Hello!
I recently bit the bullet and started migrating my old quickstart setup to my existing k3s cluster. As of now, after some trial and error, all basic functionality seems to be working, which is great!
The question is related to setting up some basic access control on the management API. I have it enabled and it is accessible and works, using Traefik. I want to limit it to local connections only, so I want to apply a traefik ipallowlist middleware.
A quick inspection of the helm chart shows that, while I can’t directly set middleware or other config in it, it appears to have a field for labels (managementApi.traefikTcpRoute.labels) but it appears to be an object ({}) instead of the expected list of strings ([]). Based on Traefik docs ( Traefik HTTP Middlewares IPAllowList - Traefik ), if I manage to get something like traefik.http.middlewares.ziti-ipallowlist.ipallowlist.sourcerange="127.0.0.1/32,192.168.42.0/24" into there, it may work.
It’s likely to just be my inexperience showing, but after messing around with it I’m still not sure how I should be putting this in. Everything I’m seeing implies that labels are generally just strings, so I’m probably missing something obvious.
Is there another way to do this? Any pointers or advice would be great!
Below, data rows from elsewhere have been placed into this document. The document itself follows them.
(** Space [i] holds [s] and is locked: for good, or until the next boot. *)
Definition protected (i : Z) (s : NvramSpace) (m : NvramManager) (k : Disk) : Prop :=
  disk_spaces k !! i = Some s /\ (initialized m = true -> i ∈ indices m)
  /\ (plocked s /\ committed k i
      \/ boot_lockable s /\ initialized m = true
         /\ forall e, e ∈ spaces m -> entry_index e = i -> write_locked e = true).

Lemma check_denied pos e s auth :
  plocked s \/ boot_lockable s /\ write_locked e = true ->
  CheckWriteAccess (mkSpaceRecord pos e s) auth = NV_RESULT_OPERATION_DISABLED.
Proof using.
  unfold CheckWriteAccess. cbn [persistent transient].
  by intros [[-> ->]|[[-> ->] ->]].
Qed.

Lemma protected_denied i s m k j s' :
  protected i s m k -> may_write m k j s' -> j <> i.
Proof using Hdefs.
  intros (Hs & _ & Hl) (pos & e & auth & Hp & He & Hj & Hc) E. subst j.
  assert (s' = s) by congruence. subst s'. revert Hc.
  rewrite check_denied; [error_code|]. destruct Hl as [[Hl _]|(Hb & _ & Hl)]; [by left|right].
  split; [done|]. apply Hl; [|done]. by eapply list_elem_of_lookup_2.
Qed.

Lemma kept_present h ins k i s :
  disk_spaces k !! i = Some s -> i ∈ allocated_indices h ->
  (ins = false -> forall j, provisional_index h = Some j -> disk_spaces k !! j = None) ->
  disk_spaces (match provisional_index h with
               | Some j => if ins && bool_decide (j ∈ allocated_indices h)
                           then k else drop_space j k
               | None => k
               end) !! i = Some s
  /\ (provisional_index h = Some i -> ins = true).
Proof using.
  intros Hs Ha Hins. destruct (provisional_index h) as [j|]; [|done].
  destruct (decide (j = i)) as [->|Hne].
  - destruct ins; [|by rewrite Hins in Hs]. simpl.
    by rewrite bool_decide_eq_true_2.
  - split; [|congruence]. destruct (ins && _); [done|]. simpl. by rewrite lookup_delete_ne.
Qed.

Lemma init_protected i s m k b m' k' :
  protected i s m k -> init_post F m k b m' k' -> protected i s m' k'.
Proof using.
  intros (Hs & Hm & Hl) Hp.
  destruct Hp as [Hi|l Hi _ _ _|Hi Hn|h ins m' k1 k2 Hi Hd Hv Hins -> Hlen Hk1 Hk2]; [done|..];
    destruct Hl as [[Hl (h' & Hh' & Ha)]|(_ & ? & _)]; try congruence.
  - split; [done|]. simpl. rewrite Hi. split; [done|]. left. split; [done|]. by exists h'.
  - assert (h' = h) as -> by congruence.
    destruct (kept_present h ins k i s Hs Ha Hins) as [Hs1 Hpi]. rewrite <- Hk1 in Hs1.
    assert (Hin : i ∈ map entry_index (spaces m ++ map fresh_entry
                (kept (provisional_index h) ins (allocated_indices h))))
      by (apply loaded_indices; auto).
    assert (Hc1 : committed k1 i).
    { exists h. split; [|done]. subst k1. destruct (provisional_index h); [|done].
      by destruct (ins && _). }
    destruct Hk2 as [[-> _]|[-> _]]; (split; [done|split; [done|left; split; [done|]]]); [done|].
    eexists. split; [done|]. done.
Qed.
(** C19: The persistent write lock is durable: once a space with the control
    is locked and listed in the header, no sequence of commands other than a
    supported wipe, with any I/O errors, power losses and reboots, changes
    its record in any way. *)
Theorem session_write_lock_durable evs m d k m' d' i s :
  disk_abs d k -> mem_ok m -> (initialized m = true -> i ∈ indices m) ->
  disk_spaces k !! i = Some s -> plocked s -> committed k i ->
  Forall event_wf evs -> Forall (fun ev => event_wipes wipe_support ev = false) evs ->
  session wipe_support evs m d = Some (m', d') ->
  exists k', disk_abs d' k' /\ disk_spaces k' !! i = Some s /\ committed k' i.
Proof using Hdefs.
  intros Hd Hm Hin Hs Hl Hc Hwf Hnw Hrun.
  assert (Hleft : forall m k, protected i s m k -> plocked s /\ committed k i).
  { intros m1 k1 (_ & _ & [Hp|([Hno _] & _)]); [done|]. destruct Hl as [Hyes _]. congruence. }
  destruct (session_invariant wipe_support false (protected i s) evs m d k m' d')
    as (k' & Hd' & Hm' & Hp); try done.
  - intros m1 k1 m2 k2 HI Hst. by eapply mstep_protected.
  - intros m1 k1 HI. pose proof (Hleft _ _ HI) as Hpc. destruct HI as (Hs1 & _ & _).
    split; [done|]. split; [done|]. by left.
  - split; [done|]. split; [done|]. by left.
  - exists k'. split; [done|]. split; [apply Hp|by eapply Hleft].
Qed.

(** C32: The per-boot write lock holds until the next boot: no sequence of
    commands of the same boot other than a supported wipe changes a space
    whose lock is set, whatever I/O errors occur, and the lock stays set. *)
Theorem boot_write_lock_holds rs m d k fs xs w i s :
  disk_abs d k -> mem_ok m -> initialized m = true -> i ∈ indices m ->
  disk_spaces k !! i = Some s -> boot_lockable s ->
  (forall e, e ∈ spaces m -> entry_index e = i -> write_locked e = true) ->
  Forall request_wf rs -> Forall (fun r => is_wipe wipe_support r = false) rs ->
  commands wipe_support rs (mkWorld m d fs) = Done xs w ->
  exists k', disk_abs (device w) k' /\ disk_spaces k' !! i = Some s /\ i ∈ indices (manager w)
    /\ (forall e, e ∈ spaces (manager w) -> entry_index e = i -> write_locked e = true).
Proof using Hdefs.
  intros Hd Hm Hi Hin Hs Hb Hl. assert (Hp : protected i s m k) by (repeat split; auto).
  clear Hin Hs Hl. revert m d k fs xs Hd Hm Hi Hp.
  induction rs as [|r rs IH]; intros m d k fs xs Hd Hm Hi Hp Hwf Hnw; simpl.
  { intros [= <- <-]. exists k. destruct Hp as (Hs & Hin & [[[Hno _] _]|(_ & _ & Hl)]).
    - destruct Hb. congruence.
    - simpl. auto. }
  inversion Hwf as [|? ? Hr Hrs]; inversion Hnw as [|? ? Hn Hns]; subst.
  pose proof (Dispatch_sim wipe_support false r m d k fs Hd Hm Hr ltac:(congruence)) as Hsim.
  unfold mbind, M_bind. destruct (Dispatch _ _ _) as [x [m1 d1 fs1]|d1|]; [|done|done].
  destruct Hsim as (k1 & Hd1 & Hst & Hm1). simpl in *.
  assert (Hp1 : protected i s m1 k1).
  { eapply (steps_invariant false (protected i s)); [|exact Hst|exact Hp].
    intros m2 k2 m3 k3 HI Hx. eapply mstep_protected; [|exact HI|exact Hx]. done. }
  assert (Hi1 : initialized m1 = true).
  { destruct Hp1 as (_ & _ & [[[Hno _] _]|(_ & Hi1 & _)]); [destruct Hb; congruence|done]. }
  destruct (commands wipe_support rs _) as [xs' w'|d'|] eqn:E; [|done|done].
  intros [= <- <-]. by eapply IH; [..|exact E].
Qed.

(** C33: No undefined behaviour: an initialized manager, or one that has not
    tried to initialize, answers every request whose controls are bit
    positions of the control mask without overrunning its array. *)
Theorem Dispatch_defined r m d k fs :
  disk_abs d k -> mem_ok m -> initialized m = true \/ spaces m = [] ->
  request_wf r -> request_defined r ->
  Dispatch wipe_support r (mkWorld m d fs) <> Undefined.
Proof using Hdefs HP.
  intros Hd Hm Hi Hwf Hdef E.
  pose proof (sim_Dispatch any_fault (is_wipe wipe_support r) I wipe_support False (m, k) r m k
                (rtc_refl _ _) Hm (or_intror Hi) Hwf (or_intror Hdef) id d fs Hd) as Hsim.
  rewrite E in Hsim. apply Hsim. by apply Forall_elem.
Qed.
EDIT: To elaborate, I also tried various key/value pairs in there but the key is limited to 63 chars and the value seems to have some sort of validation regex that rejects the commas, quotes, and some other stuff, so that doesn’t work too.
EDIT2: Now that I think about it, I could probably just not use the ingressroutetcp provided by the Helm chart and make my own. Even if I do that, though, I’d like to figure out what’s meant to go in the labels object anyways, for future reference!